“I want no repeat of this omission in the future,” he said. “Meanwhile, I’ll look into the problem of your special equipment. Good evening, Major.”
She coughed and managed to blurt out “Colonel” only when he was well down the street. She covered her mouth and nose, reached around the corner of the door for the hook containing her parka, and grabbed Clodagh’s cough syrup and her muffler. Downing a swallow of the syrup, she rubbed the muffler in the snow and, holding it across her mouth and nose, dashed back into the cabin. She forked the burned fish from the pan and flicked it onto the snow for the cat to salvage later. Then, with the door still open, she put on her parka and sat outside, waiting for the smoke to clear.
Fraggin’ bureaucrat! He was one lousy grade above her and thought he was some kind of fraggin’ deity. Idiots like him had assigned Bry that mission that had gotten him killed. Idiots like him had cut costs by shortchanging the colony on Bremer until the colonists had grown tired of watching each other and their children die of curable diseases and starvation, and had rebelled. What was that saying about “penny wise and pound foolish”? Damn!
“Are you okay, dama?” her across-the-road neighbor, whom she hadn’t yet met, hollered out his door.
“Fine!” she called back.
“I saw smoke,” the man ventured, diplomatically not referring to the rest of the row.
“Burned my dinner,” she said.
“Want to come over while your house clears?”
“No, thanks,” she called, trying not to sound as belligerent as she felt. “I’m out here for my health.”
When she had literally and figuratively cooled off enough, she went back into the house. The odor of burnt fish was still very strong, but enough smoke had cleared so it didn’t bring on another coughing fit. She kept swigging on Clodagh’s bottle every so often to fend off hunger pains while she scoured the pan with her knife and fought off the cat, who kept climbing her leg, mewing piteously. It naturally wanted no more to do with the burnt fish than she did.
Bunny knocked on the door and let herself in before Yana could answer.

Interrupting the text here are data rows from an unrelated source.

(** ** One group *)

(** C2: [reserve_blocks] on any bitmap: refused without a change when the group
    has too few free blocks; otherwise the bit by bit and byte by byte loops
    together mark exactly the interval when it was free, and report an error
    when some block of it was not. *)
Theorem reserve_blocks_correct (force : bool) (start num : Z) (bg : block_group_info)
  (Hok : bytes_ok (block_bitmap bg)) (Hnum : 0 <= num) (Hs : 0 <= start)
  (Hend : start + num <= bits_of bg) (Hlen : bits_of bg < 2 ^ 31) :
  (free_blocks_count bg < num /\ reserve_blocks force start num bg = Done (-1) bg) \/
  (num <= free_blocks_count bg /\ range_clear (block_bitmap bg) start (start + num) /\
   exists bm', reserve_blocks force start num bg = Done 0 (reserved_bg start num bm' bg) /\
     marked (block_bitmap bg) start (start + num) bm') \/
  (num <= free_blocks_count bg /\
   (exists j, start <= j < start + num /\ bit (block_bitmap bg) j = true) /\
   reserve_failed force bg (-1) (reserve_blocks force start num bg)).
Proof.
  destruct (decide (free_blocks_count bg < num)) as [Hlt|Hge].
  - left. split; [done|]. unfold reserve_blocks. rewrite (mbind_done _ _ _ bg bg) by done.
    by rewrite (proj2 (Z.ltb_lt _ _)).
  - right. destruct (reserve_blocks_cases force start num bg) as [[Hc Hr]|[Hc Hr]];
      [done|lia|done..| |]; [left|right]; (split_and!; [lia|done|done]).
Qed.

Definition reserve_example : block_group_info :=
  set_free_blocks_count 20 (set_block_bitmap [0x01; 0; 0; 0x80] (fresh_bg example_info example_aux 0)).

“Come in, sit down. No, better yet, I’ll be glad to feed you fish if you cook the dinner,” Yana told her.
Bunny shook her head and took the pan away from her, filling it with snow to melt on the stove and plopping the fish in-all of them. Yana had forgotten to take the rest of the string back outside, and they had all thawed.
“How did they expect you to live down here when they didn’t teach you how to survive?” she asked.

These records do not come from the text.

Lemma read_bytes_some (l : list Z) (i n : nat) :
  (i + n <= length l)%nat -> read_bytes l (Z.of_nat i) (Z.of_nat n) = Some (take n (drop i l)).
Proof. intros H. unfold read_bytes. rewrite decide_True by lia. by rewrite !Nat2Z.id. Qed.

Lemma update_blocks_spec m data len n i fuel :
  len = Z.of_nat (length data) -> len < 2 ^ 29 -> (i <= length data)%nat ->
  (length m + i = 64 * n)%nat -> (length data - i < 64 * fuel)%nat ->
  exists k, (i + 64 * k <= length data < i + 64 * k + 64)%nat /\
    update_blocks fuel (absorb SHA1Transform n sha1_iv (m ++ take i data)) data len (Z.of_nat i) =
    Some (absorb SHA1Transform (n + k) sha1_iv (m ++ take (i + 64 * k) data), Z.of_nat (i + 64 * k)).
Proof.
  intros El Hlen. revert n i. induction fuel as [|f IH]; intros n i Hi Hn Hf; [lia|].
  cbn [update_blocks]. rewrite u32_small by lia. destruct (Z.ltb_spec (Z.of_nat i + 63) len).
  - pose proof (read_bytes_some data i 64 ltac:(lia)) as Er. change (Z.of_nat 64) with 64 in Er.
    rewrite Er. cbn [mbind option_bind].
    rewrite u32_small by lia. replace (Z.of_nat i + 64) with (Z.of_nat (i + 64)) by lia.
    rewrite <-absorb_snoc.
    + rewrite <-app_assoc.
      rewrite (take_take_drop data i 64).
      destruct (IH (S n) (i + 64)%nat) as (k & Hk & E); try lia.
      exists (S k). split; [lia|]. rewrite E. do 3 f_equal; [lia|do 2 f_equal; lia|lia].
    + rewrite length_app, length_take. lia.
    + rewrite length_take, length_drop. lia.
  - exists 0%nat. split; [lia|]. rewrite !Nat.mul_0_r, !Nat.add_0_r. done.
Qed.

Lemma count_index n : Z.land (Z.shiftr (u32 (8 * Z.of_nat n)) 3) 63 = Z.of_nat (n mod 64).
Proof.
  rewrite Z.shiftr_div_pow2 by lia. change 63 with (Z.ones 6). rewrite Z.land_ones by lia.
  rewrite Nat2Z.inj_mod. change (Z.of_nat 64) with 64. unfold u32.
  change (2 ^ 6) with 64. change (2 ^ 3) with 8. change (2 ^ 32) with 4294967296. dlia.
Qed.

Lemma count_carry a n :
  0 <= n < 2 ^ 29 -> 0 <= a ->
  let c0 := u32 (u32 (8 * a) + u32 (Z.shiftl n 3)) in
  c0 = u32 (8 * (a + n)) /\
  (if c0 <? u32 (8 * a) then u32 (u32 (8 * a / 2 ^ 32) + (Z.shiftr n 29 + 1))
   else u32 (8 * a / 2 ^ 32)) = u32 (8 * (a + n) / 2 ^ 32).
Proof.
  intros Hn Ha. rewrite Z.shiftl_mul_pow2, Z.shiftr_div_pow2 by lia.
  change (2 ^ 3) with 8. rewrite (Z.div_small n) by lia. rewrite (u32_small (n * 8)) by lia.
  intros c0. unfold u32 in *. change (2 ^ 32) with 4294967296 in *.
  assert (E : c0 = (8 * (a + n)) mod 4294967296) by (subst c0; dlia).
  split; [done|]. rewrite E. clear c0 E.
  destruct (Z.ltb_spec ((8 * (a + n)) mod 4294967296) ((8 * a) mod 4294967296)).
  - assert (8 * (a + n) / 4294967296 = 8 * a / 4294967296 + 1) as -> by dlia. dlia.
  - f_equal. dlia.
Qed.

Lemma div_mod_64 n : (n = 64 * (n / 64) + n mod 64 /\ n mod 64 < 64)%nat.
Proof. split; [apply Nat.div_mod_eq|apply Nat.mod_upper_bound; lia]. Qed.

Lemma write_bytes_nat (buf bs : list Z) (j : nat) :
  (j + length bs <= length buf)%nat ->
  write_bytes buf (Z.of_nat j) bs = Some (take j buf ++ bs ++ drop (j + length bs) buf).
Proof. intros H. rewrite write_bytes_some by lia. by rewrite Nat2Z.id. Qed.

“That’s what I was just asking my good buddy, Colonel Asshole Giancarlo, when he came to give me his hail-and-farewell address.”
“I heard,” Bunny said.
“You did?”
“Yeah, all up and down the street. People thought you might be burning him at the stake or something until your neighbors saw him leave. They said you sure looked mad, dragging him inside. Then the smoke started billowing out of your house. You threw him out the door with burning fish and sat out in the cold.”
“How could you know?” Yana asked, mortified at the picture she probably had presented. Some clandestine operative she was. Giancarlo would probably send some mercenary hit man after her after this incident, but it was worth it. Asshole. “It just happened.”

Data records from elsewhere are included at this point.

(* ===== verification/Uuid.v ===== *)
(** * The UUID of an image (uuid.c) *)

From S2P Require Import Prelude Bytes Sha1.

(** [ntohl] and [ntohs] on a little-endian host. *)
Definition ntohl (v : Z) : Z := be_value (le_bytes 4 v).
Definition ntohs (v : Z) : Z := be_value (le_bytes 2 v).

(** [static void sha1_hash(namespace, name, sha1)]; [ctx] is the uninitialised
    local context, the strings are given without their terminator. *)
Definition sha1_hash (ctx : SHA1_CTX) (namespace name : list Z) : option (list Z) :=
  let ctx := SHA1Init ctx in
  ctx ← SHA1Update ctx namespace;
  ctx ← SHA1Update ctx name;
  SHA1Final ctx.

(** The offsets of [struct uuid]: [time_low] 0, [time_mid] 4,
    [time_hi_and_version] 6, [clk_seq_hi_res] 8. *)
Definition generate_uuid (ctx : SHA1_CTX) (namespace name : list Z) : option (list Z) :=
  sha1 ← sha1_hash ctx namespace name;
  uuid ← read_bytes sha1 0 16;
  time_low ← load 4 uuid 0;
  uuid ← store 4 uuid 0 (ntohl time_low);
  time_mid ← load 2 uuid 4;
  uuid ← store 2 uuid 4 (ntohs time_mid);
  time_hi_and_version ← load 2 uuid 6;
  uuid ← store 2 uuid 6 (ntohs time_hi_and_version);
  time_hi_and_version ← load 2 uuid 6;
  uuid ← store 2 uuid 6 (Z.land time_hi_and_version 0x0FFF);
  time_hi_and_version ← load 2 uuid 6;
  uuid ← store 2 uuid 6 (Z.lor time_hi_and_version (Z.shiftl 5 12));
  clk_seq_hi_res ← load 1 uuid 8;
  uuid ← store 1 uuid 8 (Z.land clk_seq_hi_res (Z.lnot (Z.shiftl 1 6)));
  clk_seq_hi_res ← load 1 uuid 8;
  store 1 uuid 8 (Z.lor clk_seq_hi_res (Z.shiftl 1 7)).

(** The name-based UUID of a digest: the first eight bytes in the byte order of
    the host's structure, the version 5 and variant bits set. *)
Definition uuid_of_digest (d : list Z) : list Z :=
  match d with
  | b0 :: b1 :: b2 :: b3 :: b4 :: b5 :: b6 :: b7 :: b8 :: rest =>
      [b3; b2; b1; b0; b5; b4; b7; 0x50 + b6 mod 16; 0x80 + b8 mod 64] ++ take 7 rest
  | _ => []
  end.

Lemma length_fips_sha1 m : Forall is_byte m -> length (fips_sha1 m) = 20%nat /\ Forall is_byte (fips_sha1 m).
Proof.
  intros Hm. unfold fips_sha1. destruct (length_fips_pad m) as [n Hn].
  assert (Hdiv : (length (fips_pad m) / 64)%nat = n) by (rewrite Hn, Nat.mul_comm; apply Nat.div_mul; lia).
  rewrite Hdiv. assert (Hl : length (absorb fips_compress n sha1_iv (fips_pad m)) = 5%nat).
  { apply (absorb_fips n (fips_pad m) sha1_iv); [done|by apply fips_pad_bytes|done]. }
  destruct (absorb _ _ _ _) as [|s0 [|s1 [|s2 [|s3 [|s4 [|]]]]]]; try discriminate Hl.
  split; [reflexivity|]. cbn [mbind list_bind]. rewrite !Forall_app.
  unfold be_bytes. repeat split; try (apply Forall_rev, le_bytes_range). constructor.
Qed.

Lemma sha1_hash_spec ctx ns name :
  length (c_buffer ctx) = 64%nat -> Forall is_byte ns -> Forall is_byte name ->
  Z.of_nat (length ns) < 2 ^ 29 -> Z.of_nat (length name) < 2 ^ 29 ->
  sha1_hash ctx ns name = Some (fips_sha1 (ns ++ name)).
Proof.
  intros Hc H1 H2 L1 L2. unfold sha1_hash.
  destruct (SHA1Update_spec [] _ ns (absorbed_init ctx Hc) L1) as (c1 & -> & Hc1). cbn [mbind option_bind].
  destruct (SHA1Update_spec _ c1 name Hc1 L2) as (c2 & -> & Hc2). cbn [mbind option_bind].
  apply SHA1Final_spec; [done|]. by apply Forall_app.
Qed.

Lemma ntohl_bytes b0 b1 b2 b3 :
  is_byte b0 -> is_byte b1 -> is_byte b2 -> is_byte b3 ->
  ntohl (le_value [b0; b1; b2; b3]) = ((b0 * 256 + b1) * 256 + b2) * 256 + b3.
Proof.
  intros. unfold ntohl. change 4%nat with (length [b0; b1; b2; b3]).
  rewrite le_bytes_value by (repeat constructor; apply H || apply H0 || apply H1 || apply H2).
  cbn. lia.
Qed.

Lemma ntohs_bytes b0 b1 :
  is_byte b0 -> is_byte b1 -> ntohs (le_value [b0; b1]) = b0 * 256 + b1.
Proof.
  intros H0 H1. unfold ntohs. change 2%nat with (length [b0; b1]).
  rewrite le_bytes_value by (repeat constructor; apply H0 || apply H1).
  cbn. lia.
Qed.

Lemma variant_byte b :
  is_byte b -> Z.lor (Z.land b (-65) mod 256) 128 mod 256 = 0x80 + b mod 64.
Proof.
  intros Hb. assert (H : forallb (fun b => Z.lor (Z.land b (-65) mod 256) 128 mod 256 =? 0x80 + b mod 64)
    (seqZ 0 256) = true) by (vm_compute; reflexivity).
  rewrite List.forallb_forall in H. apply Z.eqb_eq, H, list_elem_of_In, elem_of_seqZ.
  unfold is_byte in Hb. lia.
Qed.

Lemma generate_uuid_spec ctx ns name :
  length (c_buffer ctx) = 64%nat -> Forall is_byte ns -> Forall is_byte name ->
  Z.of_nat (length ns) < 2 ^ 29 -> Z.of_nat (length name) < 2 ^ 29 ->
  generate_uuid ctx ns name = Some (uuid_of_digest (fips_sha1 (ns ++ name))) /\
  length (uuid_of_digest (fips_sha1 (ns ++ name))) = 16%nat.
Proof.
  intros Hc H1 H2 L1 L2.
  unfold generate_uuid. rewrite sha1_hash_spec by done. cbn [mbind option_bind].
  destruct (length_fips_sha1 (ns ++ name)) as [Hl Hb]; [by apply Forall_app|].
  destruct (fips_sha1 (ns ++ name)) as [|b0 [|b1 [|b2 [|b3 [|b4 [|b5 [|b6 [|b7 [|b8 [|b9
    [|b10 [|b11 [|b12 [|b13 [|b14 [|b15 [|b16 [|b17 [|b18 [|b19 [|]]]]]]]]]]]]]]]]]]]]]; try discriminate Hl.
  rewrite !Forall_cons in Hb. unfold is_byte in Hb.
  split; [|reflexivity].
  match goal with |- ?l = _ =>
    let x := eval cbv -[Z.modulo Z.div Z.land Z.lor le_value ntohl ntohs] in l in change l with x
  end.
  destruct Hb as (? & ? & ? & ? & ? & ? & ? & ? & ? & _).
  rewrite ntohl_bytes, !ntohs_bytes by done. f_equal.
  set (h := b6 * 256 + b7).
  assert (Eh : le_value [h mod 256; h / 256 mod 256] = h) by (cbn; subst h; dlia).
  rewrite Eh. change 4095 with (Z.ones 12). rewrite Z.land_ones by lia.
  set (m := h mod 2 ^ 12). assert (Hm : m = b6 mod 16 * 256 + b7).
  { subst m h. change (2 ^ 12) with 4096. dlia. }
  assert (Em : le_value [m mod 256; m / 256 mod 256] = m) by (cbn; dlia).
  rewrite Em. change 20480 with (Z.shiftl 5 12). rewrite lor_high by (change (2 ^ 12) with 4096; dlia).
  change (Z.shiftl 5 12) with 20480. clearbody m. subst m.
  replace (le_value [Z.land (le_value [b8]) (-65) mod 256]) with (Z.land b8 (-65) mod 256) by (cbn [le_value]; rewrite !Z.mul_0_r, !Z.add_0_r; done).
  rewrite variant_byte by done. cbn [uuid_of_digest app take].
  repeat f_equal; dlia.
Qed.

(** [generate_uuid] succeeds and is the version 5, variant 1 UUID of the
    SHA-1 digest of the name in the name space. *)
Theorem generate_uuid_correct (ctx : SHA1_CTX) (ns name : list Z)
  (Hc : length (c_buffer ctx) = 64%nat) (H1 : Forall is_byte ns) (H2 : Forall is_byte name)
  (L1 : Z.of_nat (length ns) < 2 ^ 29) (L2 : Z.of_nat (length name) < 2 ^ 29) :
  generate_uuid ctx ns name = Some (uuid_of_digest (fips_sha1 (ns ++ name))) /\
  length (uuid_of_digest (fips_sha1 (ns ++ name))) = 16%nat.
Proof. by apply generate_uuid_spec. Qed.

Lemma generate_uuid_correct_witness :
  generate_uuid (mk_ctx [] 0 0 (replicate 64 0)) [97; 98] [99] =
    Some (uuid_of_digest (fips_sha1 ([97; 98] ++ [99]))) /\
  length (uuid_of_digest (fips_sha1 ([97; 98] ++ [99]))) = 16%nat.
Proof.
  apply (generate_uuid_correct (mk_ctx [] 0 0 (replicate 64 0)) [97; 98] [99]);
    try reflexivity; repeat constructor; (reflexivity || discriminate).
Defined.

Bunny shrugged. “It’s a small town, Yana. By the way, your face is black all down the middle from your eyes to your chin.”
“Shit.” Yana pulled out the tail of her uniform blouse, dipped it in the fish water, and scrubbed. “Did I get it?”
“Not all. Your nose is still dirty.”
That struck Yana as funny, and she began laughing so hard she started coughing again, realizing as she fell into hiccoughs that she was also slightly drunk from Clodagh’s cough syrup. She collapsed on the bed.
“Oh, shit, Bunny, what a week,” she said, her laughs subsiding into a flurry of silly intermittent giggles.
That started Bunny laughing, too. She put a plate on top of the pan for a lid and sat down at the table, laughing louder than Yana until her laughter started Yana off again.